→ Entries taken from a collection:

[Start of Attachment]

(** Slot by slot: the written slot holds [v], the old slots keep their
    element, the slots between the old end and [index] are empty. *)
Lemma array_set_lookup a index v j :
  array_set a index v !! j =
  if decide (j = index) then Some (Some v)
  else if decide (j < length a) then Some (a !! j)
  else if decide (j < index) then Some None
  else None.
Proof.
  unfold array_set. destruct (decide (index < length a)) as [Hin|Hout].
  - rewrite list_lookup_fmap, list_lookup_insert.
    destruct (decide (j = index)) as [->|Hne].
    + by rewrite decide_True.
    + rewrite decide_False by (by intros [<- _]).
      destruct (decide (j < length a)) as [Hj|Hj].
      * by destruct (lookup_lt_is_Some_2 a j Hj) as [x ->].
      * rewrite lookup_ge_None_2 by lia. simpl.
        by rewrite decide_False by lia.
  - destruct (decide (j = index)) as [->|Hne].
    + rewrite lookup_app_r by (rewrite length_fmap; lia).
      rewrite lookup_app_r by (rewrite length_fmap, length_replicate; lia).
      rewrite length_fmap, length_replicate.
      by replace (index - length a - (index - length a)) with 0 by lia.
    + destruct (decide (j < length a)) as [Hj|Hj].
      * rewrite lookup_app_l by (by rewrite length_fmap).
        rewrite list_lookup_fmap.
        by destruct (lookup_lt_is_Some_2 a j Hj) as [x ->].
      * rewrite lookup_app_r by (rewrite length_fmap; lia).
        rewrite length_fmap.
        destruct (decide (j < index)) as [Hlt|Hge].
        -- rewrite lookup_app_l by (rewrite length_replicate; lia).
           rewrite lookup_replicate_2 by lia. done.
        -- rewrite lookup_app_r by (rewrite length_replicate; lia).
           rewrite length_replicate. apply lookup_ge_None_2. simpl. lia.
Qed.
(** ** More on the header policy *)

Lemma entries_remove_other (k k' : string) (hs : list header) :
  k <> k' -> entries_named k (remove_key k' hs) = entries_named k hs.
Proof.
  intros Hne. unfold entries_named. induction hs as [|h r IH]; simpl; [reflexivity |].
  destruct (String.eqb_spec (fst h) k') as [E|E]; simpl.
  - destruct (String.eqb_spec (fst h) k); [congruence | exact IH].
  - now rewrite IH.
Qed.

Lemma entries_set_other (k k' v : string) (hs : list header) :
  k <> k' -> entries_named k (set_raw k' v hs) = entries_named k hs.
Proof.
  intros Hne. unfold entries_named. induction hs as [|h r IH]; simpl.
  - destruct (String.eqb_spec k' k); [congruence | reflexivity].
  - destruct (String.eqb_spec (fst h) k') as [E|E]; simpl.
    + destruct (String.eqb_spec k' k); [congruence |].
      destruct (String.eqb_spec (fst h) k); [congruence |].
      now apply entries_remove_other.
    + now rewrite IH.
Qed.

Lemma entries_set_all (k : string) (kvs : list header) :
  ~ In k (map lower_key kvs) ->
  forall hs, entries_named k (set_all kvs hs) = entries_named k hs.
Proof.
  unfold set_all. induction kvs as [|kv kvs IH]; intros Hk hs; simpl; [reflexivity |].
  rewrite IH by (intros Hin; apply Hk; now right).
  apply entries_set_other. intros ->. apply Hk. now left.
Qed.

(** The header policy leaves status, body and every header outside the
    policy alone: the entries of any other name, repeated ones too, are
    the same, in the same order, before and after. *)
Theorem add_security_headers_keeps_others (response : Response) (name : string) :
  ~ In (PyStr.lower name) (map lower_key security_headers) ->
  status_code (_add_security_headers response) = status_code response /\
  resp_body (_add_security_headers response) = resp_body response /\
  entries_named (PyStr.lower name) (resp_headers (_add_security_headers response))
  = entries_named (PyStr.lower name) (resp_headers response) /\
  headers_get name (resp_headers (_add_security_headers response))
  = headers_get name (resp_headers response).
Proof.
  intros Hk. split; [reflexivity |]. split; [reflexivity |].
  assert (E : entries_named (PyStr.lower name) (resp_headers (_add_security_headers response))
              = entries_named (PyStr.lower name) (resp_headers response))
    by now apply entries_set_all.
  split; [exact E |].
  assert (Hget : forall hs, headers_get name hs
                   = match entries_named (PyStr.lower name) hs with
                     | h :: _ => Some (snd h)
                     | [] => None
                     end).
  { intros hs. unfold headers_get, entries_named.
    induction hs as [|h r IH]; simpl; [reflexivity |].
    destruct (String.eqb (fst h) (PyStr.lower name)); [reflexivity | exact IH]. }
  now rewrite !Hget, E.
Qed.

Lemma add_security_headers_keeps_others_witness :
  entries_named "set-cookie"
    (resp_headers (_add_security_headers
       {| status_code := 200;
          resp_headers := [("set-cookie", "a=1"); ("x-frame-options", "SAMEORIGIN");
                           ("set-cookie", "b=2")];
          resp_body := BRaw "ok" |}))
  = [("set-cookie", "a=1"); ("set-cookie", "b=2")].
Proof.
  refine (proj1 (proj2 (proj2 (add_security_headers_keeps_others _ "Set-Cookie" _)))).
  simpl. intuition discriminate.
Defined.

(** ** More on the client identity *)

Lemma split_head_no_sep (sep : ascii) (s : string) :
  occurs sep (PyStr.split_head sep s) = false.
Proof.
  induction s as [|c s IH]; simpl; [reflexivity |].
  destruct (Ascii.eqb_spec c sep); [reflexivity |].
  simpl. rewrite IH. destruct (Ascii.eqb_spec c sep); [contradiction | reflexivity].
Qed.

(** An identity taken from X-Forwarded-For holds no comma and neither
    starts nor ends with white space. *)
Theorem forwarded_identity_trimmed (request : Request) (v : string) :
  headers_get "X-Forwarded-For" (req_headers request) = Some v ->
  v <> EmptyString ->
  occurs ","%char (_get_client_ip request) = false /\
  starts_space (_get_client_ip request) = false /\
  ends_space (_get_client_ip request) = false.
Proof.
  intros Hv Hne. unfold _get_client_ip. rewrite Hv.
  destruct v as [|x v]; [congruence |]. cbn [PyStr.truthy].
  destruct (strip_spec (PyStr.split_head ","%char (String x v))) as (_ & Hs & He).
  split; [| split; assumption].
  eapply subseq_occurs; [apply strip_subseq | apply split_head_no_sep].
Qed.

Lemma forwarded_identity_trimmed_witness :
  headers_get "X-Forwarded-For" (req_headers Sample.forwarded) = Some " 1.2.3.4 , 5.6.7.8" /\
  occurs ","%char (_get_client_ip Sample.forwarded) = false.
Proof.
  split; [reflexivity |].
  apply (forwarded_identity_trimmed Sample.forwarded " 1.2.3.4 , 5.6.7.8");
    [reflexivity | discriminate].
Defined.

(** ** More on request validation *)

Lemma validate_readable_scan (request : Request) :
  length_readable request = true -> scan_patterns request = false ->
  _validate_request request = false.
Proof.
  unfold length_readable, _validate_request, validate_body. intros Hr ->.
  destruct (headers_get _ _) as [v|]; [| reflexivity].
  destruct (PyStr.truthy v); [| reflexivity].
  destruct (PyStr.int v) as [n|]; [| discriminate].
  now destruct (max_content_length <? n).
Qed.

[End of Attachment]

→ Work instruction: Set down no line except those from the one with "destruct v as" to the last line of the data, inclusive, each exactly as written.

→ Completed task:
  destruct v as [|x v]; [congruence |]. cbn [PyStr.truthy].
  destruct (strip_spec (PyStr.split_head ","%char (String x v))) as (_ & Hs & He).
  split; [| split; assumption].
  eapply subseq_occurs; [apply strip_subseq | apply split_head_no_sep].
Qed.

Lemma forwarded_identity_trimmed_witness :
  headers_get "X-Forwarded-For" (req_headers Sample.forwarded) = Some " 1.2.3.4 , 5.6.7.8" /\
  occurs ","%char (_get_client_ip Sample.forwarded) = false.
Proof.
  split; [reflexivity |].
  apply (forwarded_identity_trimmed Sample.forwarded " 1.2.3.4 , 5.6.7.8");
    [reflexivity | discriminate].
Defined.

(** ** More on request validation *)

Lemma validate_readable_scan (request : Request) :
  length_readable request = true -> scan_patterns request = false ->
  _validate_request request = false.
Proof.
  unfold length_readable, _validate_request, validate_body. intros Hr ->.
  destruct (headers_get _ _) as [v|]; [| reflexivity].
  destruct (PyStr.truthy v); [| reflexivity].
  destruct (PyStr.int v) as [n|]; [| discriminate].
  now destruct (max_content_length <? n).
Qed.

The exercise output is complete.